Example of Lightweight MapReduce in python

Primary LanguagePython

MapReduceMincemeat

Example of Lightweight MapReduce in python

Getting Started

  • Example from mincemeat example

Execute this script on the server:

python example.py

Run mincemeat.py as a worker on a client:

python mincemeat.py -p changeme [server address]

And the server will print out:

{'a': 2, 'on': 1, 'great': 1, 'Humpty': 3, 'again': 1, 'wall': 1, 'Dumpty': 2, 'men': 1, 'had': 1, 'all': 1, 'together': 1, "King's": 2, 'horses': 1, 'All': 1, "Couldn't": 1, 'fall': 1, 'and': 1, 'the': 2, 'put': 1, 'sat': 1}

Doing More

Math Stats

Math stats - mathstats.py - Given a text file name on the command-line containing one number per line, print out the sum, count, and standard-deviation of all the numbers in the file. All statistics should be found in one pass through the data.

python mathstats.py small.txt
python mathstats.py medium.txt
python mathstats.py large.txt

Letter Frequency

Letter Frequency - freq.py - Given a text file name on the command-line containing a text document, print out the number of times each character is used, along with the percent of the total with 2 decimal places. Sort the output so the most seen character is on the bottom.

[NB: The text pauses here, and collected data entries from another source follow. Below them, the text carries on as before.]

(* ===== verification/ProxyIndex.v ===== *)
(** * ProxyIndex: the tiered index of the proxy
    (crates/nixcache-proxy/src/index.rs, error.rs)

    The maps of a [CacheIndex] are shared by all requests, which run on several threads:
    each access to a map is one step, before which the other tasks may have done any
    number of theirs ([others]).  Logging is left out. *)

From S2P Require Import Prelude Machine Str Text Error Types Sharding Index Lookup OciError Transport Endpoint Auth Request Driver Upload Manifest ManifestClient IndexClient Ghcr Discovery Deletion Builder ReadOnly Task.

Local Open Scope N_scope.

Inductive ProxyIndexError :=
  | ProxyOci (e : OciError)
  | ProxyCore (e : CoreError)
  | AggregatedRefreshFailure (failures : list (list N)).

(** A [Duration] is its nanoseconds. *)
Record CascadingProxyConfig := {
  pc_repo : list N;
  pc_registry : list N;
  pc_baseline_tag : list N;
  pc_upstream_caches : list (list N);
  pc_baseline_ttl : N;
  pc_index_dir : list N;
  pc_target_system : SystemArch }.
Definition CascadingProxyConfig_default (consts_os consts_arch : list N) : CascadingProxyConfig := {|
  pc_repo := []; pc_registry := lit "ghcr.io"; pc_baseline_tag := lit "cache-index";
  pc_upstream_caches := [lit "https://cache.nixos.org"]; pc_baseline_ttl := 300 * 10 ^ 9;
  pc_index_dir := lit "/tmp"; pc_target_system := SystemArch_detect_current consts_os consts_arch |}.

python freq.py smalldick.txt
python freq.py mobydick.txt

Password Cracking

Password cracking - passCrack.py - Given a string of characters on the command line, find what string hashes to it. Passwords are sometimes stored in a hashed form, so if the database is breached, the passwords are not easily usable. For this assignment, assume we have a hash of a password in hex form. Given this hash on the command line, find what password hashes to it. Only the first 5 characters of the hash are checked. Assume passwords are 4 or fewer characters containing only lowercase letters and numbers. Use MapReduce to quickly look through all combinations for a match. Print out the input hash string and the valid passwords which hash to it, if any. Use hashlib md5 hexdigest()and use the first 5 characters.

python passCrack.py d077f
#this might take a good 15 minutes
# expected answer {'found': ['cat', 'gkf9']}

python passCrack.py 0832c
# expected answer {'found': ['cats', 'zb8e']}

I would sping multiple servers when running this command.